Senate Bill No. 112, introduced by Senator Jackson-Andrews, aims to enhance the compensation structure for dealers and remote sellers who collect and remit sales and use taxes in Louisiana. The bill enacts new provisions in the Louisiana Revised Statutes, specifically R.S. 47:337.2(B)(3)(e), 337.18(A)(3), 337.23(C)(1)(a)(ii), and 340(G)(6)(d). It allows dealers to receive compensation in the form of a deduction against local sales and use taxes due, based on the rates specified in local ordinances. To qualify for this deduction, dealers must file their returns timely, on or before the 20th day of the month following the month of collection, and remit all taxes shown due by the same deadline. The bill also clarifies that taxes previously paid to wholesalers cannot be claimed as compensation.
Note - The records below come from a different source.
(* ===== verification/ExpatTok.v ===== *)
(** * Expat's tokenizer: [src/apr-util/xml/expat/lib/xmltok_impl.c]

    The file is compiled once per family of encodings; what the copies differ in
    ([MINBPC], [BYTE_TYPE], [CHAR_MATCHES], ...) is the record [ENCODING] here, and
    the scanners are written once over it. A pointer is an offset into the buffer,
    [nextTokPtr] is returned, [None] when it is not written, and the code under
    [XML_NS] and [XML_DTD] is included. The theorems hold for every encoding
    whose operations look at the bytes of one character only
    ([EncodingLaws] in ExpatScan.v); ExpatEnc.v discharges that for the encodings
    of xmltok.c. *)

From S2P Require Import Prelude ExpatRole.

(** ** Byte types and encodings *)

Inductive BT :=
  | BT_NONXML | BT_MALFORM | BT_LT | BT_AMP | BT_RSQB | BT_LEAD2 | BT_LEAD3 | BT_LEAD4 | BT_TRAIL
  | BT_CR | BT_LF | BT_GT | BT_QUOT | BT_APOS | BT_EQUALS | BT_QUEST | BT_EXCL | BT_SOL | BT_SEMI
  | BT_NUM | BT_LSQB | BT_S | BT_NMSTRT | BT_COLON | BT_HEX | BT_DIGIT | BT_NAME | BT_MINUS
  | BT_OTHER | BT_NONASCII | BT_PERCNT | BT_LPAR | BT_RPAR | BT_AST | BT_PLUS | BT_COMMA | BT_VERBAR.

#[global] Instance BT_eq_dec : EqDecision BT.
Proof. solve_decision. Defined.

(** The widths of the multi-byte characters. *)
Definition lead (t : BT) : option Z :=
  match t with BT_LEAD2 => Some 2 | BT_LEAD3 => Some 3 | BT_LEAD4 => Some 4 | _ => None end.

(** What [PREFIX] and the macros of xmltok.c select. *)
Record ENCODING := mk_encoding {
  MINBPC : Z;
  BYTE_TYPE : list Z -> Z -> res BT;
  BYTE_TO_ASCII : list Z -> Z -> res Z;
  CHAR_MATCHES : Z -> list Z -> Z -> res bool;
  IS_NAME_CHAR : Z -> list Z -> Z -> res bool;
  IS_NMSTRT_CHAR : Z -> list Z -> Z -> res bool;
  IS_INVALID_CHAR : Z -> list Z -> Z -> res bool;
  IS_NAME_CHAR_MINBPC : list Z -> Z -> res bool;
  IS_NMSTRT_CHAR_MINBPC : list Z -> Z -> res bool
}.

(** The numbers of the tokens, xmltok.h; [Neg t] is the result [- t]. *)
Definition tok_value (t : XML_TOK) : Z :=
  match t with
  | XML_TOK_TRAILING_RSQB => -5 | XML_TOK_NONE => -4 | XML_TOK_TRAILING_CR => -3
  | XML_TOK_PARTIAL_CHAR => -2 | XML_TOK_PARTIAL => -1 | XML_TOK_INVALID => 0
  | XML_TOK_START_TAG_WITH_ATTS => 1 | XML_TOK_START_TAG_NO_ATTS => 2
  | XML_TOK_EMPTY_ELEMENT_WITH_ATTS => 3 | XML_TOK_EMPTY_ELEMENT_NO_ATTS => 4
  | XML_TOK_END_TAG => 5 | XML_TOK_DATA_CHARS => 6 | XML_TOK_DATA_NEWLINE => 7
  | XML_TOK_CDATA_SECT_OPEN => 8 | XML_TOK_ENTITY_REF => 9 | XML_TOK_CHAR_REF => 10
  | XML_TOK_PI => 11 | XML_TOK_XML_DECL => 12 | XML_TOK_COMMENT => 13 | XML_TOK_BOM => 14
  | XML_TOK_PROLOG_S => 15 | XML_TOK_DECL_OPEN => 16 | XML_TOK_DECL_CLOSE => 17
  | XML_TOK_NAME => 18 | XML_TOK_NMTOKEN => 19 | XML_TOK_POUND_NAME => 20 | XML_TOK_OR => 21
  | XML_TOK_PERCENT => 22 | XML_TOK_OPEN_PAREN => 23 | XML_TOK_CLOSE_PAREN => 24
  | XML_TOK_OPEN_BRACKET => 25 | XML_TOK_CLOSE_BRACKET => 26 | XML_TOK_LITERAL => 27
  | XML_TOK_PARAM_ENTITY_REF => 28 | XML_TOK_INSTANCE_START => 29 | XML_TOK_NAME_QUESTION => 30
  | XML_TOK_NAME_ASTERISK => 31 | XML_TOK_NAME_PLUS => 32 | XML_TOK_COND_SECT_OPEN => 33
  | XML_TOK_COND_SECT_CLOSE => 34 | XML_TOK_CLOSE_PAREN_QUESTION => 35
  | XML_TOK_CLOSE_PAREN_ASTERISK => 36 | XML_TOK_CLOSE_PAREN_PLUS => 37 | XML_TOK_COMMA => 38
  | XML_TOK_ATTRIBUTE_VALUE_S => 39 | XML_TOK_CDATA_SECT_CLOSE => 40
  | XML_TOK_PREFIXED_NAME => 41 | XML_TOK_IGNORE_SECT => 42
  end.

Inductive tok := Tok (t : XML_TOK) | Neg (t : XML_TOK).

#[global] Instance tok_eq_dec : EqDecision tok.
Proof. solve_decision. Defined.

Definition tok_int (t : tok) : Z := match t with Tok t => tok_value t | Neg t => - tok_value t end.

(** What a scanner returns: the token and what it wrote to [nextTokPtr]. *)
Definition scan : Type := tok * option Z.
Additionally, the bill mandates that the Uniform Electronic Local Return and Remittance System and the Louisiana Sales and Use Tax Commission for Remote Sellers manage the inclusion of this compensation as a deduction on relevant tax returns. The commission is tasked with applying the specific vendor's compensation rates for each taxing jurisdiction. The legislation is set to take effect on July 1, 2025, and will apply to taxable periods beginning on or after that date. Notably, the bill eliminates a previously proposed maximum compensation limit of $750 for local sales and use taxes for dealers operating multiple business locations within Louisiana.